Number of tokens (2331) exceeded maximum context length (512) error.Even when model supports 8k Context length

Ive loaded Mistral7b on aws sagemaker with context length 8k.

But im getting error ;

Number of tokens (2332) exceeded maximum context length (512).

on line :

print(llm("""{Something with 3000 tokens}"""))

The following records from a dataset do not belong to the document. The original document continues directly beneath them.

(** Both together: an attribute of the namespace [parse_args] returns
    is what the type made of the option's argument when the option was
    given, what it made of the default when that is a string, and the
    default itself otherwise.  A command line that parses leaves no
    event. *)
Lemma parse_args_spec c tr args :
  parse_args E c = (tr, Ret args) ->
  tr = []
  /\ forall d a, action_of d = Some a ->
      if seen d c then exists s, call_type E (type a) s = Ret (args d)
      else match default a with
           | VStr s => call_type E (type a) s = Ret (args d)
           | v => args d = v
           end.
Proof.
  unfold parse_args. intros H.
  apply bind_Ret_inv in H as (tr1 & ns1 & tr2 & Ht & Hc & ->).
  apply take_options_spec in Ht as [-> Ht].
  apply convert_defaults_spec in Hc as [-> Hc].
  split; [reflexivity|]. intros d a Ha.
  pose proof (action_of_In _ _ Ha) as [Hin Hda].
  destruct (Ht d) as [[Hs Hd] | [Hs (a1 & s1 & Ha1 & Hv1)]]; rewrite Hs.
  - destruct (Hc d) as [[Hsame Hnone] | (a2 & s2 & Hin2 & Hd2 & _ & Hdef & Hv)].
    + rewrite Hsame, Hd, (initial_namespace_default _ _ Ha).
      destruct (default a) eqn:Hdef; try reflexivity.
      specialize (Hnone a _ Hin Hda Hdef). congruence.
    + apply In_parser_action_of in Hin2. rewrite Hd2, Ha in Hin2.
      inversion Hin2; subst a2. now rewrite Hdef.
  - rewrite Ha in Ha1. inversion Ha1; subst a1.
    destruct (Hc d) as [[Hsame _] | (a2 & s2 & _ & _ & Hns & _)].
    + exists s1. now rewrite Hsame.
    + congruence.
Qed.
End ParserProperties.

(** ** The main block of the overlay script *)

Section MainProperties.
Variable E : collaborators.

Lemma bind_nil {A B} (a : A) (k : A -> M B) : bind ([], Ret a) k = k a.
Proof. apply bind_ret_l. Qed.

Lemma main_parsed c tr args :
  parse_args E c = (tr, Ret args) -> main E c = main_body E args.
Proof.
  intros H. pose proof (parse_args_spec E _ _ _ H) as [-> _].
  unfold main. rewrite H. apply bind_nil.
Qed.

(** *** What [parse_args] leaves in the attributes the block branches on *)

Lemma args_shrink c tr args :
  parse_args E c = (tr, Ret args) -> exists x, args Opt.shrink = VFloat x.
Proof.
  intros H. apply parse_args_spec in H as [_ H].
  specialize (H Opt.shrink _ eq_refl). cbn in H.
  destruct (seen Opt.shrink c).
  - destruct H as [s H]. destruct (py_float E s); inversion H; eauto.
  - eauto.
Qed.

with context length of 8k tokens of the model , how can number of tokens (2332) exceeded maximum context length (512) error arise.

The code im using is ;
imports :

# Base ctransformers with no GPU acceleration
!pip install ctransformers
# Or with CUDA GPU acceleration
!pip install ctransformers[cuda]
# Or with AMD ROCm GPU acceleration (Linux only)
!CT_HIPBLAS=1 pip install ctransformers --no-binary ctransformers
# Or with Metal GPU acceleration for macOS systems only
!CT_METAL=1 pip install ctransformers --no-binary ctransformers

Code to load and run model ;

from ctransformers import AutoModelForCausalLM

# Set gpu_layers to the number of layers to offload to GPU. Set to 0 if no GPU acceleration is available on your system.
llm = AutoModelForCausalLM.from_pretrained("TheBloke/Mistral-7B-v0.1-GGUF", model_file="mistral-7b-v0.1.Q5_K_M.gguf", model_type="mistral",gpu_layers=0)
print(llm("""{Something with 3000 tokens}"""))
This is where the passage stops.